Especially among developers, this alienation has led many to favor plain text formats, believing they provide a more direct connection to the medium. Code, typesetting (LaTeX, HTML+CSS, Markdown), and even graphics (ASCII art, TikZ, SVG) all reflect this tendency. Those text-based formats ultimately shift the burden of rendering onto the human mind. Instead of directly manipulating content, one must mentally simulate what the machine should be doing.

I think we need to talk about the fact, that there is only one flavor of material in digital information processing. And we need to talk about how that material feels Because the people working on the lowest level of the tech stack are mostly male and rather talk about how hard their achievements are. See A Case for Feminism in Programming Language Design by Felienne Hermans and Ari Schlesinger. . and question if it provides the right affordances for what we want to achieve with it. For example, I see many people longing for a more visual way to engage with their computer. They build exciting software for visual programming, large canvases where you can freely draw and write and organize your information and even prototypes on how you could ad dynamic behavior to your drawings. But by relying on the inherently symbolic memory model and only operating on the application level, they go against the grain of the material. Thereby, they deny themselves the opportunity to be guided by the material through dialogue. They have to design everything in their head and then force their vision upon a stubborn, inadequate material.

To contribute to this discourse, I propose a new memory model. Along with that comes a piece of rhetoric software to simulate this memory model hoping that you can get some a hands-on experience with a new computing material.

A Line Segment Computer

What if we allow ourselves the luxury to compute with geometric objects instead of the old and dusty bytes? Here, we take the path of visual computing, which is to be distinguished from the existing explorations into visual programming!

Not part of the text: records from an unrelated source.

(** [cat] with arguments that can be opened writes their contents one after
    the other, whatever the parts in which they are read, and exits with 0;
    at an argument that cannot be opened it stops with a message and status
    1. *)
Theorem cat_copies (content : list Z -> list Z) open stdin args bad rest s :
  args <> [] \/ bad <> None -> writable s ->
  (forall a, a ∈ args -> exists rs, open a = Some rs /\ delivers rs (content a)) ->
  (forall b, bad = Some b -> open b = None /\ is_string b) ->
  let out := mjoin (content <$> args) in
  cat_main open stdin (args ++ match bad with Some b => b :: rest | None => [] end) s =
  match bad with
  | None => Exit 0 (add_out 1 out s)
  | Some b => Exit 1 (add_out 2 (str "cat: cannot open " ++ b ++ [10]) (add_out 1 out s))
  end.
Proof.
  intros Hne Hs Hopen Hbad out. unfold cat_main.
  assert (Z.of_nat (length (args ++ match bad with Some b => b :: rest | None => [] end)) + 1 <=? 1 = false) as ->.
  { apply Z.leb_gt. rewrite length_app. destruct args, bad; cbn [length]; try lia. naive_solver. }
  assert (for_args (cat_arg open) args s = Done () (add_out 1 out s)) as Hrun.
  { apply for_args_out; [|done]. intros a s' Ha Hs'. unfold cat_arg. destruct (Hopen a Ha) as (rs & -> & Hd). by apply cat_delivers. }
  unfold mbind at 1, T_bind. rewrite for_args_app, (tbind_eq _ _ _ _ _ Hrun). destruct bad as [b|]; [|done].
  destruct (Hbad b eq_refl) as [Eb Hb]. cbn [for_args]. unfold mbind at 1, T_bind. unfold cat_arg at 1. rewrite Eb.
  erewrite tbind_eq; [reflexivity|]. apply dprintf_all; [by apply add_out_writable|].
  unfold fprintf. change (str "cat: cannot open %s" ++ [10]) with (str "cat: cannot open " ++ 37 :: 115 :: [10]).
  apply vprintf_text; [done|]. by apply vprintf_s.
Qed.

(** ** [wc] *)

(** The words of a text: the longest parts without blanks. [cur] is the part
    of a word before the text. *)
Fixpoint words_from (cur : list Z) (d : list Z) : list (list Z) :=
  match d with
  | [] => if bool_decide (cur = []) then [] else [cur]
  | b :: d =>
      if bool_decide (b ∈ blanks) then (if bool_decide (cur = []) then [] else [cur]) ++ words_from [] d
      else words_from (cur ++ [b]) d
  end.

Definition words (d : list Z) : list (list Z) := words_from [] d.

Definition newlines (d : list Z) : Z := Z.of_nat (length (filter (fun b => b = 10) d)).

(** The counts before the text, which do not overflow. *)
Definition counts_ok (k : counts) (cur : list Z) : Prop :=
  0 <= n_l k <= n_c k /\ 0 <= n_w k <= n_c k /\ inword k = negb (bool_decide (cur = [])).

Lemma wc_bytes d : forall k cur,
  counts_ok k cur -> n_c k + Z.of_nat (length d) < 2 ^ 31 ->
  let k' := foldl wc_byte k d in
  n_l k' = n_l k + newlines d /\ n_c k' = n_c k + Z.of_nat (length d) /\
  n_w k' + (if inword k then 1 else 0) = n_w k + Z.of_nat (length (words_from cur d)).
Proof.
  induction d as [|b d IH]; intros k cur (Hl & Hw & Hi) Hn; cbn [foldl words_from length].
  - unfold newlines. cbn. rewrite Hi. destruct (bool_decide (cur = [])); cbn; lia.
  - cbn [length] in Hn. set (k1 := wc_byte k b).
    assert (n_c k1 = n_c k + 1 /\ n_l k1 = n_l k + (if b =? 10 then 1 else 0)) as [Hc1 Hl1].
    { unfold k1, wc_byte. rewrite !s32_small by lia. repeat case_match; cbn; lia. }
    assert (newlines (b :: d) = (if b =? 10 then 1 else 0) + newlines d) as ->.
    { unfold newlines. rewrite filter_cons. destruct (Z.eqb_spec b 10); [rewrite decide_True by done|rewrite decide_False by done]; cbn [length]; lia. }
    destruct (bool_decide (b ∈ blanks)) eqn:Eb.
    + assert (n_w k1 = n_w k /\ inword k1 = false) as [Hw1 Hi1] by (unfold k1, wc_byte; rewrite Eb; done).
      destruct (IH k1 []) as (H1 & H2 & H3); [split_and!; try done; destruct (b =? 10); lia|lia|]. rewrite Hi1 in H3.
      rewrite length_app, Hi. destruct (bool_decide (cur = [])); cbn [length negb]; lia.
    + assert (n_w k1 = n_w k + (if inword k then 0 else 1) /\ inword k1 = true) as [Hw1 Hi1].
      { unfold k1, wc_byte. rewrite Eb. destruct (inword k) eqn:Ei; cbn; rewrite ?s32_small by lia; split; (done || lia). }
      destruct (IH k1 (cur ++ [b])) as (H1 & H2 & H3); [|lia|].
      * split_and!; [destruct (b =? 10); lia|destruct (b =? 10); lia|destruct (inword k); lia|destruct (inword k); lia|].
        rewrite Hi1, bool_decide_false; [done|]. by destruct cur.
      * rewrite Hi1 in H3. destruct (inword k); lia.
Qed.

Lemma words_length d : forall cur, (length (words_from cur d) <= length d + (if bool_decide (cur = []) then 0 else 1))%nat.
Proof.
  induction d as [|b d IH]; intros cur; cbn [words_from length]; [case_bool_decide; cbn; lia|]. destruct (bool_decide (b ∈ blanks)).
  - rewrite length_app. specialize (IH []). rewrite bool_decide_true in IH by done. case_bool_decide; cbn [length]; lia.
  - specialize (IH (cur ++ [b])). rewrite bool_decide_false in IH by (by destruct cur). lia.
Qed.

Lemma wc_parts rs d k : delivers rs d -> wc_loop k rs = Some (foldl wc_byte k d).
Proof. intros Hd. revert k. induction Hd as [|rs|b bs rs d _ IH]; intros k; cbn [wc_loop]; [done..|]. by rewrite IH, foldl_app. Qed.

(** [wc] prints the number of lines, words and bytes of the file, however it
    is read in parts, and then the name. *)
Theorem wc_counts rs d name s :
  delivers rs d -> Z.of_nat (length d) < 2 ^ 31 -> is_string name -> writable s ->
  exists l w c, wc rs name s = Done () (add_out 1 (l ++ [32] ++ w ++ [32] ++ c ++ [32] ++ name ++ [10]) s) /\
    Forall is_digit l /\ Forall is_digit w /\ Forall is_digit c /\
    dec_value l = newlines d /\ dec_value w = Z.of_nat (length (words d)) /\ dec_value c = Z.of_nat (length d).
Proof.
  intros Hd Hn Hname Hs. unfold wc. rewrite (wc_parts _ _ _ Hd). destruct (wc_bytes d (mkcounts 0 0 0 false) []) as (Hl & Hc & Hw); [done|cbn; lia|].
  cbn [n_l n_w n_c inword] in *. set (k := foldl wc_byte _ d) in *. clearbody k.
  assert (0 <= newlines d <= Z.of_nat (length d)) as Hnl by (unfold newlines; pose proof (length_filter (fun b => b = 10) d); lia).
  pose proof (words_length d []) as Hwl. rewrite bool_decide_true in Hwl by done. fold (words d) in Hw, Hwl.
  destruct (uprintint_nonneg (n_l k) true) as [L1 L2]; [lia|]. destruct (uprintint_nonneg (n_w k) true) as [W1 W2]; [lia|].
  destruct (uprintint_nonneg (n_c k) true) as [C1 C2]; [lia|].
  exists (uprintint (n_l k) 10 true), (uprintint (n_w k) 10 true), (uprintint (n_c k) 10 true). split; [|split_and!; (done || lia)].
  apply dprintf_all; [done|].
  unfold fprintf. change (str "%d %d %d %s" ++ [10]) with (37 :: 100 :: [32] ++ 37 :: 100 :: [32] ++ 37 :: 100 :: [32] ++ 37 :: 115 :: [10]).
  do 3 (apply vprintf_d, vprintf_text; [done|]). by apply vprintf_s.
Qed.

(** A file of two lines, read in parts of 5, 1 and 6 bytes. *)
Lemma wc_counts_witness :
  exists s, wc [Some (str "one t"); Some (str "w"); Some (str "o" ++ [10] ++ str "end" ++ [10])] (str "f") (mktstate [] [] []) = Done () s /\
    t_out s = str "2 3 12 f" ++ [10].
Proof.
  destruct (wc_counts [Some (str "one t"); Some (str "w"); Some (str "o" ++ [10] ++ str "end" ++ [10])]
    (str "one t" ++ str "w" ++ (str "o" ++ [10] ++ str "end" ++ [10]) ++ []) (str "f") (mktstate [] [] [])) as (l & w & c & Hrun & _).
  - repeat (apply Dl_part). apply Dl_end.
  - done.
  - apply Forall_singleton. vm_compute. split; congruence.
  - done.
  - eexists. split; [exact Hrun|]. assert (wc [Some (str "one t"); Some (str "w"); Some (str "o" ++ [10] ++ str "end" ++ [10])] (str "f") (mktstate [] [] []) =
      Done () (mktstate (str "2 3 12 f" ++ [10]) [] [])) as E by reflexivity.
    rewrite E in Hrun. exact (eq_sym (f_equal (fun r => match r with Done _ s | Exit _ s => t_out s end) Hrun)).
Defined.

(** ** [echo] *)

Fixpoint joined (args : list (list Z)) : list Z :=
  match args with
  | [] => []
  | [a] => a ++ [10]
  | a :: args => a ++ [32] ++ joined args
  end.

(** [echo] prints its arguments with blanks between them and a newline. *)
Theorem echo_prints args s : writable s -> echo_main args s = Exit 0 (add_out 1 (joined args) s).
Proof.
  intros Hs. unfold echo_main. rewrite (tbind_eq _ _ s () (add_out 1 (joined args) s)); [done|]. revert s Hs.
  induction args as [|a args IH]; intros s Hs; [by rewrite add_out_nil|]. cbn [echo_loop].
  erewrite tbind_eq by (by apply write_all). erewrite tbind_eq by (by apply write_all, add_out_writable).
  rewrite IH by by apply add_out_writable, add_out_writable. rewrite !add_out_app. do 2 f_equal. by destruct args; cbn [joined]; rewrite ?app_nil_r, <- ?app_assoc.
Qed.

(** ** [fmtname] *)

Lemma name_start_spec i path :
  let n := name_start i path in (n <= S i)%nat /\ (forall j, (n <= j <= i)%nat -> path !! j <> Some 47) /\ (n = O \/ path !! (pred n) = Some 47).
Proof.
  induction i as [|i IH]; cbn [name_start].
  - destruct (Z.eqb_spec (default 0 (path !! 0%nat)) 47) as [E|E]; cbv zeta.
    + split; [lia|]. split; [lia|]. right. cbn [pred]. destruct (path !! 0%nat); cbn in E; [by subst|done].
    + split; [lia|]. split; [|by left]. intros j Hj. replace j with O by lia. intros Hx. by rewrite Hx in E.
  - destruct (Z.eqb_spec (default 0 (path !! S i)) 47) as [E|E]; cbv zeta.
    + split; [lia|]. split; [lia|]. right. cbn [pred]. destruct (path !! S i); cbn in E; [by subst|done].
    + destruct IH as (H1 & H2 & H3). split; [lia|]. split; [|done]. intros j Hj. destruct (decide (j = S i)) as [-> |]; [|apply H2; lia].
      intros Hx. by rewrite Hx in E.
Qed.

(** [fmtname] gives the part of the path after its last slash, padded with
    blanks to 14 characters; no overrun of its 15-byte buffer. *)
Theorem fmtname_last_component path :
  exists dir base, path = dir ++ base /\ (dir = [] \/ last dir = Some 47) /\ 47 ∉ base /\
    fmtname path = base ++ replicate (14 - length base) 32.
Proof.
  pose proof (name_start_spec (length path) path) as (H1 & H2 & H3). cbv zeta in *. unfold fmtname. set (n := name_start (length path) path) in *.
  exists (take n path), (drop n path). split; [by rewrite take_drop|]. split; [|split].
  - destruct H3 as [-> |H3]; [by left|]. destruct n as [|n]; [by left|right]. cbn [pred] in H3.
    rewrite (take_S_r _ _ _ H3). apply last_snoc.
  - intros (j & Hj)%list_elem_of_lookup. rewrite lookup_drop in Hj. apply (H2 (n + j)%nat); [|done]. apply lookup_lt_Some in Hj. lia.
  - cbv zeta. unfold DIRSIZ. destruct (Z.leb_spec 14 (Z.of_nat (length (drop n path)))) as [Hl|Hl].
    + replace (14 - length (drop n path))%nat with O by lia. by rewrite app_nil_r.
    + do 2 f_equal. lia.
Qed.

Note: what comes now is inspired by cellpond by Lu Wilson but with line segments instead of cells. It is also inspired by Viewpoint by Scott Kim but with line segments instead of pixels.

Memory Model

I propose the following memory model: a bunch of colored line segments on a canvas.

The orange thingy is just lots of short line segments. You can approximate roundish stuff with many short line segments. Seems inefficient? Just consider how many square pixels your computer uses to approximate roundish stuff right now.

If that seems too much like a toddler Toddlers are fine. Nothing against toddlers here. playing with crayons, here is a more formal definition.

The memory of the computer is defined as the set of line segments \(L\), where each line segment \(l \in L\) is defined by a triple \((a, b, T)\) with \(a, b \in \mathbb{R}^2\) and \(T\) is a finite set of tags.

To me, this seems like a decent compromise between a point, which would be too close to a pixel and a triangle, which would be make too many assumptions about the kind of objects we want to operate on.

Queries

The memory is not addressed with an index, but using queries on the properties of the line segments such as their length, orientation, position or tags. For example, a query on the above memory could look like (T("freehand") & AX < 50) | (T("blu") & AY < 20) and result in:

We selected all line segments with a freehand tag whose \(a\) handle is left of 50 and all lines tagged tmp whose \(a\) handle is above 20.